Le dernier sondage Ipsos-Logica pour France Télévisions, Radio France et Le Monde montre un tassement des intentions de vote pour François Hollande et de Nicolas Sarkozy. Tous les autres candidats en profitent. Brice Teinturier (Ipsos) le décrypte.
Article rédigé par Olivier Biffaud - Propos recueillis par
France Télévisions
Publié
Temps de lecture : 5min
Brice Teinturier, directeur général délégué d'Ipsos France (PATRICK KOVARIK / AFP)

Le dernier sondage Ipsos-Logica pour France Télévisions, Radio France et Le Monde montre un tassement des intentions de vote pour François Hollande et de Nicolas Sarkozy. Tous les autres candidats en profitent. Brice Teinturier (Ipsos) le décrypte.

Le dernier baromètre Ipsos-Logica, réalisé notamment pour France Télévisions, met en évidence un recul des intentions de vote en faveur des deux favoris des sondages. Ce tassement se fait au profit de tous les autres candudats, à l'exception de Nicolas Dupont-Aignan.

Si François Hollande et Nicolas Sarkozy semblent être dans un mouchoir de poche au premier tour, le candidat socialiste maintient une avance appréciable sur le président sortant au second.

Francetv2012 a interrogé Brice Teinturier, délégué général d'Ipsos France, institut partenaire de France Télévisions, sur l'interprétation de ces observations.

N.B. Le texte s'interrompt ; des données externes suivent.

Lemma lexer_halts_after_error_witness :
  (forall l e l', Lexer_next QBackend.from_str_radix l = (Some (Err e), l') ->
     l' = None /\ forall n, lexer_collect QBackend.from_str_radix n l' = [])
  /\ exists l1,
       Lexer_next QBackend.from_str_radix (Lexer_new (str "42 &"))
       = (Some (Ok (TNumber (42 # 1)%Q)), l1)
       /\ Lexer_next QBackend.from_str_radix l1
          = (Some (Err (UnexpectedChar (N_of_ascii "&") 3)), None).
Proof.
  apply (lexer_halts_after_error Q QBackend.from_str_radix); vm_compute; reflexivity.
Defined.

Lemma invalid_assignment_unreachable_witness :
  parse_input QBackend.from_str_radix (str "5 = 3;")
  = Some (Err (PE_UnexpectedToken (TPunctuation Assignment))).
Proof.
  apply (invalid_assignment_unreachable Q QBackend.from_str_radix QBackend.zero
           QBackend.sub QBackend.op_apply QBackend.builtin_call (5 # 1)%Q);
    vm_compute; reflexivity.
Defined.

Lemma environment_mutated_only_by_assignment_witness :
  QEvaluator_parse empty (str "x = 5; x + 1;")
  = Some (Ok (Some (6 # 1)%Q), <[str "x" := (5 # 1)%Q]> empty).
Proof.
  apply (environment_mutated_only_by_assignment Q QBackend.from_str_radix QBackend.zero
           QBackend.sub QBackend.op_apply QBackend.builtin_call (5 # 1)%Q (1 # 1)%Q);
    vm_compute; reflexivity.
Defined.

(* ------------------------------------------------------------------ *)
(** ** Instances of the further properties on the rational backend *)

Abbreviation Qeval_expression :=
  (eval_expression QBackend.zero QBackend.sub QBackend.op_apply QBackend.builtin_call).

Lemma lexer_number_from_numeral_witness :
  exists pre text rest, str "x1 + 2.5" = pre ++ text ++ rest
    /\ numeral text /\ QBackend.from_str_radix text = Some (25 # 10)%Q
    /\ forall c r, rest = c :: r -> is_ascii_digit c = false /\ (c = 46 -> In 46 text).
Proof.
  apply (lexer_number_from_numeral Q QBackend.from_str_radix (str "x1 + 2.5") 10).
  vm_compute; auto.
Defined.

Lemma lexer_identifier_from_input_witness :
  identifier_text (str "x1")
  /\ exists pre rest, str "x1 + 2.5" = pre ++ str "x1" ++ rest
       /\ forall c r, rest = c :: r -> ident_char c = false.
Proof.
  apply (lexer_identifier_from_input Q QBackend.from_str_radix (str "x1 + 2.5") 10).
  vm_compute; auto.
Defined.

Lemma lexer_error_offsets_witness :
  exists pre rest, str "1 + #" = pre ++ 35%N :: rest /\ 4%nat = str_len pre
    /\ unexpected_char 35%N.
Proof.
  apply (lexer_error_offsets Q QBackend.from_str_radix (str "1 + #") 10 (UnexpectedChar 35 4)).
  vm_compute; auto.
Defined.

Lemma whitespace_only_input_witness :
  Lexer_next QBackend.from_str_radix (Lexer_new [32; 10; 9; 32]%N) = (None, None)
  /\ parse_input QBackend.from_str_radix [32; 10; 9; 32]%N = Some (Ok [])
  /\ QEvaluator_parse (<[str "x" := (1 # 1)%Q]> empty) [32; 10; 9; 32]%N
     = Some (Err EE_UnexpectedError, <[str "x" := (1 # 1)%Q]> empty).
Proof.
  apply (whitespace_only_input Q QBackend.from_str_radix QBackend.zero QBackend.sub
           QBackend.op_apply QBackend.builtin_call).
  vm_compute; reflexivity.
Defined.

Lemma first_lexer_error_reported_witness :
  parse_input QBackend.from_str_radix (str "5.;")
    = Some (Err (PE_LexerError (InvalidNumber (str "5.") 2)))
  /\ forall env, QEvaluator_parse env (str "5.;")
       = Some (Err (EE_ParserError (PE_LexerError (InvalidNumber (str "5.") 2))), env).
Proof.
  apply (first_lexer_error_reported Q QBackend.from_str_radix QBackend.zero QBackend.sub
           QBackend.op_apply QBackend.builtin_call (str "5.;") (InvalidNumber (str "5.") 2) None).
  vm_compute; reflexivity.
Defined.

Lemma peek_then_advance_witness :
  exists st', peek _ QBackend.from_str_radix (Parser_new _ (str "x;"))
                = Some (Ok (Some (TIdentifier (str "x"))), st')
    /\ peek _ QBackend.from_str_radix st' = Some (Ok (Some (TIdentifier (str "x"))), st')
    /\ advance _ QBackend.from_str_radix st'
       = Some (Ok (TIdentifier (str "x")), mkPeekable _ None (iter _ st')).
Proof.
  eexists; split; [vm_compute; reflexivity|].
  apply (peek_then_advance Q QBackend.from_str_radix (Parser_new _ (str "x;"))).
  vm_compute; reflexivity.
Defined.

Lemma parser_errors_point_into_input_witness :
  lexer_yields Q QBackend.from_str_radix (str "5 = 3;") (Ok (TPunctuation Assignment))
  /\ lexer_item_in Q QBackend.from_str_radix (str "5 = 3;") (Ok (TPunctuation Assignment)).
Proof.
  apply (parser_errors_point_into_input Q QBackend.from_str_radix (str "5 = 3;")
           (PE_UnexpectedToken (TPunctuation Assignment))).
  vm_compute; reflexivity.
Defined.

Lemma parsed_numbers_are_numerals_witness :
  exists pre text rest, str "x = 2.5;" = pre ++ text ++ rest
    /\ numeral text /\ QBackend.from_str_radix text = Some (25 # 10)%Q.
Proof.
  apply (parsed_numbers_are_numerals Q QBackend.from_str_radix (str "x = 2.5;")
           [StAssignment (str "x") (Number (25 # 10)%Q)]
           (StAssignment (str "x") (Number (25 # 10)%Q)) (25 # 10)%Q).
  - vm_compute; reflexivity.
  - left; reflexivity.
  - left; reflexivity.
Defined.

Lemma parsed_names_are_identifiers_witness :
  identifier_text (str "sqrt") /\ exists pre rest, str "y = sqrt(x);" = pre ++ str "sqrt" ++ rest.
Proof.
  apply (parsed_names_are_identifiers Q QBackend.from_str_radix (str "y = sqrt(x);")
           [StAssignment (str "y") (Call (str "sqrt") (Var (str "x")))]
           (StAssignment (str "y") (Call (str "sqrt") (Var (str "x")))) (str "sqrt")).
  - vm_compute; reflexivity.
  - left; reflexivity.
  - simpl; auto.
Defined.

Lemma eval_expression_reads_only_its_variables_witness :
  Qeval_expression (<[str "x" := (1 # 1)%Q]> empty)
    (Binary (Var (str "x")) Plus (Number (3 # 1)%Q))
  = Qeval_expression (<[str "y" := (2 # 1)%Q]> (<[str "x" := (1 # 1)%Q]> empty))
    (Binary (Var (str "x")) Plus (Number (3 # 1)%Q)).
Proof.
  apply (eval_expression_reads_only_its_variables Q QBackend.zero QBackend.sub
           QBackend.op_apply QBackend.builtin_call).
  intros z [<- | []]; vm_compute; reflexivity.
Defined.

Lemma Evaluator_parse_env_changes_witness :
  let env : gmap (list char) Q := <[str "y" := (1 # 1)%Q]> empty in
  let env' : gmap (list char) Q := <[str "x" := (2 # 1)%Q]> env in
  (forall x, env' !! x <> env !! x ->
     exists statements e, parse_input QBackend.from_str_radix (str "x = 2;") = Some (Ok statements)
       /\ In (StAssignment x e) statements)
  /\ (forall x, env !! x <> None -> env' !! x <> None).
Proof.
  intros env env'.
  apply (Evaluator_parse_env_changes Q QBackend.from_str_radix QBackend.zero QBackend.sub
           QBackend.op_apply QBackend.builtin_call env (str "x = 2;") (Ok None) env').
  vm_compute; reflexivity.
Defined.

Lemma evaluator_name_errors_from_input_witness :
  (empty : gmap (list char) Q) !! str "z" = None /\ identifier_text (str "z")
  /\ exists pre rest, str "1; z + 1;" = pre ++ str "z" ++ rest.
Proof.
  apply (evaluator_name_errors_from_input Q QBackend.from_str_radix QBackend.zero QBackend.sub
           QBackend.op_apply QBackend.builtin_call empty (str "1; z + 1;")
           (EE_UndefinedVariable (str "z")) empty).
  vm_compute; reflexivity.
Defined.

Comment analysez-vous la baisse de François Hollande et de Nicolas Sarkozy ?

Brice Teinturier - La période d'égalité stricte des temps de parole permet à tous les candidats d'avoir la même visibilité. Elle atténue donc ce qu'on pourrait appeler le "privilège des candidats installés", c'est-à-dire ceux que l'on a vu depuis longtemps et qui sont les représentants des principales formations politiques.

Les Français découvrent ainsi des visages et des propositions qu'ils n'ont pas forcément vus et entendues auparavant, alors qu'un effet de lassitude à l'égard des "grands candidats", qui ont souvent tout dit depuis longtemps, peut se faire sentir.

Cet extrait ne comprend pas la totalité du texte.